Z tamtego lokum wymówiłam umowę najmu. Wszystkie rzeczy Rochelle znalazły miejsce albo w przytułku dla bezdomnych, albo wylądowały w jakimś wymiarze mojej matki, gdzie trzymała wszystkie swoje magiczne przedmioty.
- Bella, nie żeby coś, ale jest wpół do trzeciej. Co ty masz o tej porze do roboty, poza pójściem spać? - Zapytał Nick, który sprawdził godzinę na swoim telefonie.

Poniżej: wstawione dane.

(** * scripts/generate_agents_md.py: the documentation aggregator

    A shallow embedding of the script that concatenates the markdown files of
    [docs/code-howtos] into [AGENTS.md], and the properties of its
    specification.

    Python [str] values are modelled as [string]; the model covers ASCII
    text, for which code points, bytes and [ascii] characters coincide.  The
    text of a file is the value that [infile.read()] returns, the text of the
    output file is the concatenation of the values passed to
    [outfile.write].  The file system is an explicit record; every operation
    that can raise [OSError] in the script returns an [option] in the model.
    [main] is the run on texts; [io_main] is the run with the failures of the
    encoding of the text files as well. *)

From Stdlib Require Import Bool Arith Lia List Ascii String.
From Stdlib Require Import Sorting.Sorted Sorting.Permutation.
Import ListNotations.

Local Open Scope list_scope.
Local Open Scope string_scope.

(** ** The Python built-ins the script calls *)

Module Py.

(** The one-character string ["\n"]. *)
Definition nl : string := String "010"%char EmptyString.

(** [len(s)] *)
Definition len (s : string) : nat := String.length s.

(** [s[n:]] *)
Fixpoint drop (n : nat) (s : string) : string :=
  match n, s with
  | O, _ => s
  | S _, EmptyString => EmptyString
  | S k, String _ s' => drop k s'
  end.

(** [s[:n]] *)
Fixpoint take (n : nat) (s : string) : string :=
  match n, s with
  | O, _ => EmptyString
  | S _, EmptyString => EmptyString
  | S k, String c s' => String c (take k s')
  end.

(** [s.startswith(p)] *)
Definition startswith (s p : string) : bool := String.prefix p s.

(** [s.endswith(p)] *)
Definition endswith (s p : string) : bool :=
  (len p <=? len s)%nat && (drop (len s - len p) s =? p)%string.

(** Puts a character in front of the first string of a non-empty list. *)
Definition push (c : ascii) (parts : list string) : list string :=
  match parts with
  | [] => [String c EmptyString]
  | p :: ps => String c p :: ps
  end.

(** [s.split(sep)] for a non-empty [sep] (Python raises [ValueError] on an
    empty one; the script passes the literals ["\n"] and ["---"] only).
    The string is scanned from the left; at an occurrence of [sep] the
    current part ends and the scan resumes behind the occurrence, so the
    occurrences found do not overlap.  [skip] counts the characters of the
    occurrence that are still to be passed over. *)
Fixpoint split_scan (sep : string) (skip : nat) (s : string) : list string :=
  match s with
  | EmptyString => [EmptyString]
  | String c s' =>
      match skip with
      | S k => split_scan sep k s'
      | O =>
          if startswith s sep
          then EmptyString :: split_scan sep (len sep - 1) s'
          else push c (split_scan sep 0 s')
      end
  end.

- Jakąś dobrą połowę salonu w kartonach, które trzeba rozpakować... - Wytłumaczyłam, jednak kompletnie nie zrozumieli. - Ja i Gavin po ślubie nie będziemy mieszkać w jednym mieszkaniu z chłopakami, bo by dostali szału. Przeprowadzamy się. - Dodałam, a oni szerzej otworzyli oczy.
- Kiedy zamierzałaś nam o tym powiedzieć? Przypominam ci, że w sobotę masz wieczór panieński i cię wyciągamy. - Zauważyła Carla, która założyła ręce na piersi.
- Za dużo rzeczy na głowie i wypadło mi to z głowy. Przymiarki sukni, szukanie domu, szukanie właściciela tego domu, kupno samochodu, łażenie po wszystkich urzędach w Bostonie, wymawianie umowy starego mieszkania, pakowanie wszystkich rzeczy, przewożenie ich na drugi koniec miasta, wypakowywanie ich, układanie ich... - Złapałam się za głowę. - Jak teraz mam taki natłok wszystkiego, to po tym ślubie nie będę wiedziała co ze sobą zrobić, bo nie będę miała nic do roboty. - Powiedziałam, co wszystkich rozśmieszyło. - Jeszcze dzisiaj pierwsza noc w nowym domu... - Opadłam głową na swoje dłonie.
- Mamy do ciebie wpaść, żeby nieco pomóc poukładać rzeczy? - Zaproponował Toby, dlatego spojrzałam na niego zaskoczona.
- Nie będę się wami wysługiwać... - Powiedziałam, poprawiając swoją torebkę.
- Bella, przyjaciele sobie pomagają. Dawaj swój nowy adres. - Wyciągnęła rękę Nikki, na co się zaśmiałam.
Wyjęłam z torebki długopis i mój notes, który zaczęłam ostatnimi czasy ze sobą nosić, po czym zapisałam na nim swój nowy adres. Wyrwałam kartkę, by w kolejnej chwili podać ją Nikki.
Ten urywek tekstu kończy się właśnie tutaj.